IBRAiN fellows may assist investigators involved in pilot work (e.g. a BIRC or IBaCS seed grant) by helping them develop the necessary expertise to independently conduct neuroimaging research and obtain pilot data for an extramural grant application with a neuroimaging component. The recipient team should (1) have minimal existing expertise in the relevant neuroimaging techniques; (2) have identified a team member who will develop their own neuroimaging skills through partnering closely with the IBRAiN fellow to learn the required techniques; (3) have a plan for providing salary support to someone with the required expertise, should the grant be funded. For BIRC seed grants, applicants should provide a training plan that describes how the fellow’s expertise will be transferred to the applicant’s own research team. In general, IBRAiN fellows will transition out of the project once funded, unless prior arrangements have been made (e.g. the newly funded grant provides partial salary support for the fellow). IBRAiN fellows are responsible for instructing their partner, but should not hold primary responsibility for any component of a project; responsibility should remain with the team member working with the fellow.

Receive additional hands-on training by embedding in an experienced neuroimaging lab.

IBRAiN fellows may be assigned to assist experienced research labs at the data analysis stage of an active project, ideally one which will translate to additional extramural grant applications, by sharing an existing workload with another member of the project. These assignments are made considering the fellow’s training interests, the lab’s needs, and the potential for the fellow’s newly developed skills to be applied elsewhere. The PI or an experienced member of the lab is expected to contribute to the fellow’s training by providing guidance on neuroimaging techniques outside the fellow’s existing expertise. IBRAiN fellows should not hold primary responsibility for any component of a project.

Provide general training or resources to the BIRC community

IBRAiN fellows may also provide narrowly-scoped training to BIRC users in general (e.g. EEG equipment training) or help develop resources intended to benefit the BIRC community as whole (e.g. develop or document standard processing pipelines).

Hold office hours

Fellows hold regular office hours to answer questions, help troubleshoot issues, or provide short tutorials.

Limitations of the IBRAiN program

IBRAiN fellows should never be considered a de facto substitute for or alternative to a member of a scientific team who would otherwise be employed to provide the necessary expertise. Recipients of extramural funding are expected to fund and assemble a team with the required expertise (e.g. familiarity with MRI analysis software, computing).

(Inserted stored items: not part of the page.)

(** X22. A playlist of two lines, an [#EXTINF] line and an address, adds
    one entry, built from a fresh channel by [ParseIntoChannel]. When the
    [#EXTINF] line contains [media=], [media-dir=] or [media-size=]
    anywhere, whatever the value and whatever the settings, the entry goes
    to the media store, with the address as its stream URL, and the channel
    store stays; otherwise it goes to the channel store, with the address
    and the property [isrealtimestream] set to [true], and the media store
    stays. *)
Theorem LoadPlayList_entry (l : Loader) (content raw1 raw2 : str) :
  m_m3uLocation l <> [] ->
  fetched l = Some content ->
  getlines LF content = [raw1; raw2] ->
  StartsWith (trimmed raw1) M3U_INFO_MARKER = true ->
  address (trimmed raw2) ->
  exists parsed l',
    ParseIntoChannel (settings l) (m_m3uHeaderStrings l) (trimmed raw1)
      (SetChannelNumber (GetCurrentChannelNumber (m_channels l)) new_Channel)
      new_MediaEntry [] (m_providers l) 0 (GetCatchupCorrectionSecs (settings l)) false
    = Returns parsed /\
    LoadPlayList l = Returns (true, l') /\
    m_providers l' = p_providers parsed /\
    (mentions_media (trimmed raw1) = true ->
     m_channels l' = m_channels l /\
     m_media l'
     = snd (AddMediaEntry
              (SetMediaStreamURL (trimmed raw2)
                 (UpdateFrom (p_channel parsed) (p_mediaEntry parsed)))
              (m_media l))) /\
    (mentions_media (trimmed raw1) = false ->
     m_media l' = m_media l /\
     exists ids groups,
       (m_channels l', m_channelGroups l')
       = stores_after_AddChannel (settings l)
           (ConfigureCatchupMode (settings l)
              (SetStreamURL (trimmed raw2)
                 (AddProperty PVR_STREAM_PROPERTY_ISREALTIMESTREAM (lit "true")
                              (p_channel parsed))))
           ids groups (negb (empty (groupNamesListString parsed))) (m_channels l)).
Proof.
  intros Hloc Hf Hlines Hinfo Haddr.
  destruct (info_is_no_header _ Hinfo) as [[rest Hsharp] Hnohdr].
  set (l0 := Log LEVEL_DEBUG "%s - Playlist Load Start" l).
  pose proof (@process_line_first l0 (start_locals l) raw1 rest eq_refl Hsharp Hnohdr)
    as H1.
  cbn [start_locals isRealTime isMediaEntry epgTimeShift catchupCorrectionSecs_
       currentChannelGroupIdList channelHadGroups xeevCatchup tmpChannel
       tmpMediaEntry] in H1.
  match type of H1 with
  | _ = dispatch ?ln ?lo ?vo =>
      destruct (@dispatch_info ln lo vo Hinfo)
        as [parsed [ids [l1 [Hp [Hd [Hs1 [_ [Hc1 [Hm1 Hpr1]]]]]]]]]
  end.
  rewrite Hd in H1.
  cbn [isFirstLine isRealTime isMediaEntry epgTimeShift catchupCorrectionSecs_
       currentChannelGroupIdList channelHadGroups xeevCatchup tmpChannel
       tmpMediaEntry] in Hp, H1.
  assert (Hl0 : settings l0 = settings l /\ m_channels l0 = m_channels l /\
                m_media l0 = m_media l /\ m_providers l0 = m_providers l /\
                m_m3uHeaderStrings l0 = m_m3uHeaderStrings l)
    by (subst l0; destruct l; repeat split).
  destruct Hl0 as [Hs0 [Hc0 [Hm0 [Hpr0 Hh0]]]].
  rewrite !Log_settings, !Log_channels in Hp.
  assert (Hprov : forall lv fmt lo, m_providers (Log lv fmt lo) = m_providers lo)
    by (intros ? ? []; reflexivity).
  assert (Hhdr : forall lv fmt lo,
             m_m3uHeaderStrings (Log lv fmt lo) = m_m3uHeaderStrings lo)
    by (intros ? ? []; reflexivity).
  rewrite !Hprov, !Hhdr, Hs0, Hc0, Hpr0, Hh0 in Hp.
  rewrite !Log_settings, Hs0 in Hs1.
  rewrite !Log_channels, Hc0 in Hc1. rewrite !Log_media, Hm0 in Hm1.
  assert (Hne : trimmed raw2 <> []).
  { destruct Haddr as [c [t [-> _]]]. discriminate. }
  match type of H1 with
  | _ = Returns (_, ?v1) =>
      pose proof (@process_line_later l1 v1 raw2 eq_refl Hne) as H2;
      destruct (@dispatch_address (trimmed raw2)
                  (Log LEVEL_DEBUG "%s - M3U line read: '%s'" l1) v1 Haddr)
        as (l2 & v2 & Hd2 & Hs2 & _ & _ & Hpr2 & _ & _ & _ & _ & _ & _ & _ & _ & _ & Hch & Hme)
  end.
  rewrite Hd2 in H2.
  cbn [isRealTime isMediaEntry tmpChannel tmpMediaEntry currentChannelGroupIdList
       channelHadGroups] in Hch, Hme.
  rewrite !Log_settings, Hs1 in Hch, Hme.
  rewrite !Log_channels, !Log_media, Hc1, Hm1 in Hch, Hme.
  rewrite Hprov in Hpr2.
  assert (Hrun : process_lines (getlines LF content) (l0, start_locals l)
                 = Returns (l2, v2)).
  { rewrite Hlines. cbn [process_lines]. rewrite H1. cbn [bind].
    rewrite H2. reflexivity. }
  destruct (@LoadPlayList_after_loop l content l2 v2 Hloc Hf Hrun)
    as [l' [Hload [Hc' [Hg' [Hp' [Hm' _]]]]]].
  exists parsed, l'. split; [exact Hp|]. split; [exact Hload|].
  split; [congruence|].
  unfold becomes_channel in Hch, Hme. cbn [orb andb] in Hch, Hme. split.
  - intros Hmedia. rewrite Hmedia in Hme. cbn [negb] in Hme.
    destruct (Hme eq_refl) as [_ [A [_ B]]]. split; congruence.
  - intros Hmedia. rewrite Hmedia in Hch. cbn [negb] in Hch.
    destruct (Hch eq_refl) as [_ [A B]]. split; [congruence|].
    do 2 eexists. rewrite Hc', Hg'.
    match type of B with
    | _ = stores_after_AddChannel _ _ _ _ (if ?b then true else false) _ =>
        replace (if b then true else false) with b in B by now destruct b
    end.
    exact B.
Qed.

Data collection and analysis service

BIRC also provides a fee-for-service data collection and analysis service. This service is appropriate for investigators who want to outsource some or all of the workload associated with a project. Depending on availability and the skills needed, these services may be provided by a supervised IBRAiN fellow or by another member of BIRC scientific staff.

Revised July 27, 2023.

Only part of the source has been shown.